» WHAT IS REQUIRED
Every line containing "ltac" should be copied out. Go through the entries and find them.

(Collected data)
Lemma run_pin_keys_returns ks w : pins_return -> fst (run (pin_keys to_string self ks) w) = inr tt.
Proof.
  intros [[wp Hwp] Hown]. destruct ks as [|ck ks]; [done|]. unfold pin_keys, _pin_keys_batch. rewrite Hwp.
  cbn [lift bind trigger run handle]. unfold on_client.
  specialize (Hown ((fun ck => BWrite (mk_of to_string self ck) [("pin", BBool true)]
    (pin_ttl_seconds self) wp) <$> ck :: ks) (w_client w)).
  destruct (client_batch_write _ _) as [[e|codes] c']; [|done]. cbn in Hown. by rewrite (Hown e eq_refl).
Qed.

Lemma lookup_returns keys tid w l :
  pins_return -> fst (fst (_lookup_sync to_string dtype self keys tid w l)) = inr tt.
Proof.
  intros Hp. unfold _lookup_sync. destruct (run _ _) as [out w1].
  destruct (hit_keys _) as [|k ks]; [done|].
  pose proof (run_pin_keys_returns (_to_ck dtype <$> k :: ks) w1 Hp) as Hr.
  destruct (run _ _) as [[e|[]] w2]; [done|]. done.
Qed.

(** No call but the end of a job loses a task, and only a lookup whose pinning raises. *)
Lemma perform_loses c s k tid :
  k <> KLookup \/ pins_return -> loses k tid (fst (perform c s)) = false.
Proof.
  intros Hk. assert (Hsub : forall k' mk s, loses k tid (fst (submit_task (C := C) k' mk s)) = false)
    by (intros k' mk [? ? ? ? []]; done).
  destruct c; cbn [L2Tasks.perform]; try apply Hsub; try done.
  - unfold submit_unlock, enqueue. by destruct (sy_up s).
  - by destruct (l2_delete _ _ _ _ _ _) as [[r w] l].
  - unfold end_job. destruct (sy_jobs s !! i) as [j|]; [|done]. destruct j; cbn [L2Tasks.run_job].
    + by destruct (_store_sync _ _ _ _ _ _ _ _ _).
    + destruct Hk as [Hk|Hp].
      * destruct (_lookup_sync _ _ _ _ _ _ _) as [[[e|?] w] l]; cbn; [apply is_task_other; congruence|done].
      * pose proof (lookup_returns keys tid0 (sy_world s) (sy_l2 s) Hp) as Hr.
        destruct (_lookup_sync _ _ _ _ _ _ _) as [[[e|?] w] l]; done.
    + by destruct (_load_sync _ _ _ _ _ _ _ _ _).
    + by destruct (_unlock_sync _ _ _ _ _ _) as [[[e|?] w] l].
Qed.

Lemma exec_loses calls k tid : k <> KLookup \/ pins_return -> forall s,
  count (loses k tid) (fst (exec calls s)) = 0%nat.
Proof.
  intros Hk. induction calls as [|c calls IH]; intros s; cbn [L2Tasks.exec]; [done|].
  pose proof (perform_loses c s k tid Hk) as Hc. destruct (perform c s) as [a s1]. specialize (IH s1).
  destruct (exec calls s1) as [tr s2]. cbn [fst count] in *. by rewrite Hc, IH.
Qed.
...
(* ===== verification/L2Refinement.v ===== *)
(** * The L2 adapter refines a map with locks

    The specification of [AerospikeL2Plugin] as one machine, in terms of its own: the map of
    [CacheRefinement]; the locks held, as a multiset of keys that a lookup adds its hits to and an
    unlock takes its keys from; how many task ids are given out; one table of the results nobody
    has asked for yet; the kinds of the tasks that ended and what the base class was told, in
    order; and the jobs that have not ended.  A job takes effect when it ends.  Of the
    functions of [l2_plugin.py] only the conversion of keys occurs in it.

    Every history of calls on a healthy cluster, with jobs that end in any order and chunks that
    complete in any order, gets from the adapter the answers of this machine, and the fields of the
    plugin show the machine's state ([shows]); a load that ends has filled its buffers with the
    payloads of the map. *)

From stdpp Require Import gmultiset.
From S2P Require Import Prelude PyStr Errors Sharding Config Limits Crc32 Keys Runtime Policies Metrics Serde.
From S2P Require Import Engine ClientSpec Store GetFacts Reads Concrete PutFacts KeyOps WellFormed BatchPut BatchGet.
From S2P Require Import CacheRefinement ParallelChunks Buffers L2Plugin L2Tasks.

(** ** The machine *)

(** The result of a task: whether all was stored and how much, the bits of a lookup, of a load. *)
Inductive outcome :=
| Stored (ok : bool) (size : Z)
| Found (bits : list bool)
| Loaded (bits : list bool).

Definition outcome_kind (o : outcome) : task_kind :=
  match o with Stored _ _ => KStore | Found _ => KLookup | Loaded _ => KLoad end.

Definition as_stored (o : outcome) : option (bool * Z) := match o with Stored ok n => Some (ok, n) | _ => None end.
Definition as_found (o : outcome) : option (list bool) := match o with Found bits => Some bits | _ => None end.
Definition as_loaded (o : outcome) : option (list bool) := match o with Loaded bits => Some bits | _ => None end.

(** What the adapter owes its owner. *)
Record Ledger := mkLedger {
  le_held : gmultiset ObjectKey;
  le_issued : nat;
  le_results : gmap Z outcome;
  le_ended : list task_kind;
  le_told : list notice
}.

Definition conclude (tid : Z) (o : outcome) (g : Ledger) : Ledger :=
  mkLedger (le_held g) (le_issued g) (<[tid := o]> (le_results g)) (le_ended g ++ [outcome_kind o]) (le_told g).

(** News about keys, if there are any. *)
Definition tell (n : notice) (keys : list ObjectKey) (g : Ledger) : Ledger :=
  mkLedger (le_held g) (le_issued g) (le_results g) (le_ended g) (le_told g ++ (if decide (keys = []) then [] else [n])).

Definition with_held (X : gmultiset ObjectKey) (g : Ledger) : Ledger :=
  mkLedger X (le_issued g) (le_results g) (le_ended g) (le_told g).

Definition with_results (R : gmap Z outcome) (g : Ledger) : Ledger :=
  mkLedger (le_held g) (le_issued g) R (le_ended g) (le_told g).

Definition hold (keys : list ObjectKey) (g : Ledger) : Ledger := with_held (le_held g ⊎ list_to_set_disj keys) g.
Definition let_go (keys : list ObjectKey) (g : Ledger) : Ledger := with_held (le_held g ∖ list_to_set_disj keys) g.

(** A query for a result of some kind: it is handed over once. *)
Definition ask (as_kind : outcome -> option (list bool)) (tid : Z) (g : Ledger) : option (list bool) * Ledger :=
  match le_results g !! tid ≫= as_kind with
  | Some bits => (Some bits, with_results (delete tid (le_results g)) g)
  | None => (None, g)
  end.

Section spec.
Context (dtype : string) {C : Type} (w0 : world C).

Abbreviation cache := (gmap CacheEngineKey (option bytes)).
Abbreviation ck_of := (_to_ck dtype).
--
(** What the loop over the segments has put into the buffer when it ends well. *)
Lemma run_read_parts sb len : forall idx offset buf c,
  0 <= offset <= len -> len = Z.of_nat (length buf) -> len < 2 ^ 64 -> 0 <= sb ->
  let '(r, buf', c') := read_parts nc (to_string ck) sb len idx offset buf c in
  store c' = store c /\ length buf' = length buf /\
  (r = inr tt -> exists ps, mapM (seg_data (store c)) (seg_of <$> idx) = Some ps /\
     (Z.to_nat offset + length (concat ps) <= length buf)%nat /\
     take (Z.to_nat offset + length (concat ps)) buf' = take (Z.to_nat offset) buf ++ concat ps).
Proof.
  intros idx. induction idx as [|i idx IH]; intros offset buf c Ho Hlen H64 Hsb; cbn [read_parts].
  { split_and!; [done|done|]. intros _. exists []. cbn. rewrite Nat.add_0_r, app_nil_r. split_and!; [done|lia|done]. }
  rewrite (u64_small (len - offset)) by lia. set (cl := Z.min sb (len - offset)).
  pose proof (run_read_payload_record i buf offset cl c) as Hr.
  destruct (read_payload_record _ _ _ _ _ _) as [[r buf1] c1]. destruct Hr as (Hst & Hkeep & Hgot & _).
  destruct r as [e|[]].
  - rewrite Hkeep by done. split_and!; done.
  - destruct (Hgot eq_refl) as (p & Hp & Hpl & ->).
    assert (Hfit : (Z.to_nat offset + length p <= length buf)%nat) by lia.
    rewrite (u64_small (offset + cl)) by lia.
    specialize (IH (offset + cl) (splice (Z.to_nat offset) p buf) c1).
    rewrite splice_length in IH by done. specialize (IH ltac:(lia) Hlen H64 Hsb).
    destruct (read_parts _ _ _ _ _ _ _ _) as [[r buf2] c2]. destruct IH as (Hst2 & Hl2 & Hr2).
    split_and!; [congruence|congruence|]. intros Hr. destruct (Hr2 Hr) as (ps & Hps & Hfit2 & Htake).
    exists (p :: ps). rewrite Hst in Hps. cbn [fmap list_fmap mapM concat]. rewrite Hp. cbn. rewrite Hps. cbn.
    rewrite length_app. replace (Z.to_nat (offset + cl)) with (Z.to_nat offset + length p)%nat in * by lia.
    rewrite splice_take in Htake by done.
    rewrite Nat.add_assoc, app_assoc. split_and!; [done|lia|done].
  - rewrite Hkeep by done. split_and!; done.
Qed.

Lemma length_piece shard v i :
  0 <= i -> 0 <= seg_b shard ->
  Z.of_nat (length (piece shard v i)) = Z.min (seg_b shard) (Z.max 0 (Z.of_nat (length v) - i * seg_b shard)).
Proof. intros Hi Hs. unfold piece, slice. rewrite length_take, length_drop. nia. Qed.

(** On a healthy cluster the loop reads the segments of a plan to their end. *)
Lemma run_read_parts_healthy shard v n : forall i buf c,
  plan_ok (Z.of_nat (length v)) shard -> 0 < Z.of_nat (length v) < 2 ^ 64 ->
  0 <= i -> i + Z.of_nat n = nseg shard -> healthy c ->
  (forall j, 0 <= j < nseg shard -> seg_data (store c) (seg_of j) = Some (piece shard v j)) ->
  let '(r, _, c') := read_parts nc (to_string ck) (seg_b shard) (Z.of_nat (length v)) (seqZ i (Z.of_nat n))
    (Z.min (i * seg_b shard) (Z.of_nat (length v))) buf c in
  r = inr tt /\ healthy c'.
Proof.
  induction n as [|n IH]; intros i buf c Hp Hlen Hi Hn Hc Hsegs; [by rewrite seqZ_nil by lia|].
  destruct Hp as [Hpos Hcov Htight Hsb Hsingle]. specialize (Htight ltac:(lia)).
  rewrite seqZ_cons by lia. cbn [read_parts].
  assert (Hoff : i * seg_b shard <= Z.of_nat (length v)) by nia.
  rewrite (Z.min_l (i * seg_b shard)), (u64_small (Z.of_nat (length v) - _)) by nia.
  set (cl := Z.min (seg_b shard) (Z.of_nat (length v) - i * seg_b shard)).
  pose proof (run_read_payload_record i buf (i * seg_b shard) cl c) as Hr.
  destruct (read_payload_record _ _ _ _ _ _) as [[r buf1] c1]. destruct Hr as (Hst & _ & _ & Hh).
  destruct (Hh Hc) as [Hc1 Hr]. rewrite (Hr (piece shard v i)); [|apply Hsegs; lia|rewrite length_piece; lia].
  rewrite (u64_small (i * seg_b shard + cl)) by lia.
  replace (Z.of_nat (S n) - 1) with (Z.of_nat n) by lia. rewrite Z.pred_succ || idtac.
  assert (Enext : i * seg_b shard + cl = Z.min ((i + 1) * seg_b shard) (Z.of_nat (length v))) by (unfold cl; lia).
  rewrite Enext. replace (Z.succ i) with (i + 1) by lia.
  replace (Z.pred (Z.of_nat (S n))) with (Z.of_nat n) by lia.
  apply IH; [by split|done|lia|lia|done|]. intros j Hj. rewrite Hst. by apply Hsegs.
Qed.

» FINISHED EXERCISE
    rewrite splice_length in IH by done. specialize (IH ltac:(lia) Hlen H64 Hsb).
  destruct Hp as [Hpos Hcov Htight Hsb Hsingle]. specialize (Htight ltac:(lia)).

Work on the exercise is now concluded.